You can also build and deploy the app just once with this command:
#The skaffold.yaml File
The apps in this space seem to all have a central configuration file that defines the workflow. In the cast of Tilt, it’s a file written in Starlark. With Skaffold, it’s a YAML file. Here’s the example from the quickstart:
apiVersion: skaffold/v2beta17 kind: Config build: artifacts: - image: skaffold-example deploy: kubectl: manifests: - k8s-*
The Kubernetes manifest it’s referring to in the deploy section looks like this:
apiVersion: v1 kind: Pod metadata: name: getting-started spec: containers: - name: getting-started image: skaffold-example
Skaffold will rebuild the getting-started container anytime changes are saved to the main.go file. It builds the container and then deploys it using kubectl. Skaffold also supports deploying with Helm or kustomize.
Skaffold.yaml files can be much more complex than the one in this example. There’s a reference doc here.
Rebuilding and deploying containers on every saved change works fine with a small Go project, but it can be slower and more complex with more significant projects. One of the features that the tools in this space all share is what’s referred to as hot reloading or live reloading - the ability to update changes files in the running container instead of building and deploying it every time something changes. With Skaffold, this is done using a feature that’s in beta called File Sync.

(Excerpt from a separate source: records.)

(** [Retire]: a live key panics. *)
Definition Retire (key replacement : string) (r : Registry) : option Registry :=
  match r_defs r !! key with
  | Some _ => None
  | None => Some (mkRegistry (r_defs r) (r_order r) (<[key := replacement]> (r_retired r)))
  end.

(** ** Refusals *)

Inductive SettingsError : Type :=
| EUnknown (key : string)
| ERetired (key : string) (replacement : string)
| ENotMutable (key : string)
| EMalformed (key : string) (raw : string)
| EWrongKind (key : string) (got : Kind)
| ENotOneOf (key : string) (allowed : list string) (got : string)
| EOutOfBounds (key : string) (bounds : string) (got : string)
| EUpward (key : string) (effective got : string).
#[export] Instance SettingsError_eq_dec : EqDecision SettingsError.
Proof. solve_decision. Defined.

Record Effective := mkEffective {
  ef_Def : Def;
  ef_Value : Value;
  ef_Source : string;
}.

Definition SourceDefault : string := "default".
Definition SourceEnvironment : string := "environment".
Definition SourceDatabase : string := "database".

Record Change := mkChange { cg_Key : string; cg_From : Value; cg_To : Value; cg_RequiresRestart : bool }.

(** The table: the JSON text of each key. *)
Definition rows : Type := gmap string string.

Section Settings.
Context `{GoDuration} `{JSONScalars}.

Definition Value_JSON (v : Value) : string :=
  match v_Kind v with
  | KindInt => FormatInt (v_Int v)
  | KindDuration => json_Marshal_string (formatDuration (v_Dur v))
  | KindBool => FormatBool (v_Bool v)
  | KindEnum => json_Marshal_string (v_Str v)
  end.

(** The shape of a number: a minus or a digit first. *)
Definition number_shape (raw : string) : bool :=
  match TrimSpace raw with
  | EmptyString => false
  | String c _ => (byte_of c =? 45) || is_digit c
  end.

Definition parseValue (kind : Kind) (raw : string) : option Value :=
  match kind with
  | KindInt => if number_shape raw then n ← json_Decode_Number raw; i ← ParseInt n; Some (Int64 i) else None
  | KindDuration => s ← json_Unmarshal_string raw; d ← ParseDuration s; Some (Duration d)
  | KindBool => b ← json_Unmarshal_bool raw; Some (Bool b)
  | KindEnum => s ← json_Unmarshal_string raw; Some (Enum s)
  end.

Definition parseEnv (d : Def) (raw : string) : option Value :=
  match d_Kind d with
  | KindEnum => Some (Enum raw)
  | KindBool | KindInt => parseValue (d_Kind d) raw
  | KindDuration => dur ← ParseDuration raw; Some (Duration dur)
  end.

Definition below (v : Value) (lo : option Value) : bool :=
  match lo with Some m => bool_decide (compare v m = Lt) | None => false end.
Definition above (v : Value) (hi : option Value) : bool :=
  match hi with Some m => bool_decide (compare v m = Gt) | None => false end.

Definition validateAgainstBounds (d : Def) (v : Value) : option SettingsError :=
  if negb (bool_decide (v_Kind v = d_Kind d)) then Some (EWrongKind (d_Key d) (v_Kind v))
  else if bool_decide (d_Kind d = KindEnum) then
    if existsb (fun allowed => bool_decide (v_Str v = allowed)) (d_EnumValues d) then None
    else Some (ENotOneOf (d_Key d) (d_EnumValues d) (v_Str v))
  else if below v (d_Min d) || above v (d_Max d) then Some (EOutOfBounds (d_Key d) (BoundsString d) (Value_String v))
  else None.

Definition checked (d : Def) (v : option Value) (raw : string) : Result SettingsError Value :=
  match v with
  | None => Err (EMalformed (d_Key d) raw)
  | Some v => match validateAgainstBounds d v with Some e => Err e | None => Ok v end
  end.

Context (reg : Registry) (env : string -> string).

Definition from_env (d : Def) : Result SettingsError Effective :=
  if decide (d_Env d = ""%string \/ env (d_Env d) = ""%string) then Ok (mkEffective d (d_Default d) SourceDefault)
  else v ← checked d (parseEnv d (env (d_Env d))) (env (d_Env d)); Ok (mkEffective d v SourceEnvironment).

Definition resolve (d : Def) (db : option string) : Result SettingsError Effective :=
  eff ← from_env d;
  match db with
  | None => Ok eff
  | Some json => v ← checked d (parseValue (d_Kind d) json) json; Ok (mkEffective d v SourceDatabase)
  end.

Definition unknown (key : string) : SettingsError :=
  match r_retired reg !! key with Some replacement => ERetired key replacement | None => EUnknown key end.

Definition Get (key : string) (t : rows) : Result SettingsError Effective :=
  match r_defs reg !! key with
  | None => Err (unknown key)
  | Some d => resolve d (t !! key)
  end.

(** [All]: the first key that does not resolve fails the listing. *)
Fixpoint all_of (keys : list string) (t : rows) : Result SettingsError (list Effective) :=
  match keys with
  | [] => Ok []
  | k :: keys' =>
      match r_defs reg !! k with
      | None => all_of keys' t
      | Some d => eff ← resolve d (t !! k); l ← all_of keys' t; Ok (eff :: l)
      end
  end.
Definition All (t : rows) : Result SettingsError (list Effective) := all_of (r_order reg) t.

(** ** The patch *)

(** What one key of the body asks for, against what is in force. *)
Definition change_of (key raw : string) (t : rows) : Result SettingsError Change :=
  match r_defs reg !! key with
  | None => Err (unknown key)
  | Some d =>
      if negb (d_Mutable d) then Err (ENotMutable key)
      else
        v ← checked d (parseValue (d_Kind d) raw) raw;
        cur ← Get key t;
        if d_DownwardOnly d && bool_decide (compare v (ef_Value cur) = Gt)
        then Err (EUpward key (Value_String (ef_Value cur)) (Value_String v))
        else Ok (mkChange key (ef_Value cur) v (d_RequiresRestart d))
  end.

File Sync is configured in skaffold.yaml and can run in one of three modes: Manual, where you specify the files that will be updated on sync; Inferred, where Skaffold uses the Dockerfile to determine what to sync for Docker images; and Auto mode, where Skaffold looks for known file types to sync.
Both the manual and inferred modes require a bit more configuration in the skaffold.yml. Auto mode only seems to be available if you’re using jib (for Spring Boot projects) or Cloud Native Buildpacks.
I found Skaffold’s File Sync configuration a bit harder to get a handle on than Tilt’s approach. But once you do it for a project, you won’t likely need to change it often.
Here’s a look at the Skaffold pipeline from the docs:
There are instructions for building with several methods (Docker, Jib, Bazel, etc.) and deploying with kubectl, kustomize, or Helm.
Skaffold seems to integrate with several popular tools, but I didn’t see an equivalent to Tilt’s extensions. Being able to leverage people’s work in the community for these kinds of integrations is a big plus.
I appreciated that there was documentation focused on the testing stage, using Container Structure Tests or custom tests that you write. There’s also a section in the docs explaining debugging with the “skaffold debug” command.
Skaffold is much more of a Command Line Interface (CLI) oriented tool than Tilt, which focuses more on its web UI. It’s simply a matter of preference for you and your team. I have a lot of CLI experience and tend to lean that way, but both approaches have advantages and disadvantages.
Skaffold seems to solve many problems that people have when they develop against a Kubernetes cluster. It would be an excellent choice for many teams, especially people using other Google tools like Google Cloud Platform and kustomize.
If you are currently using Docker Compose and your apps run in Kubernetes clusters, you should look into the tools in this space and see which one works best for your team.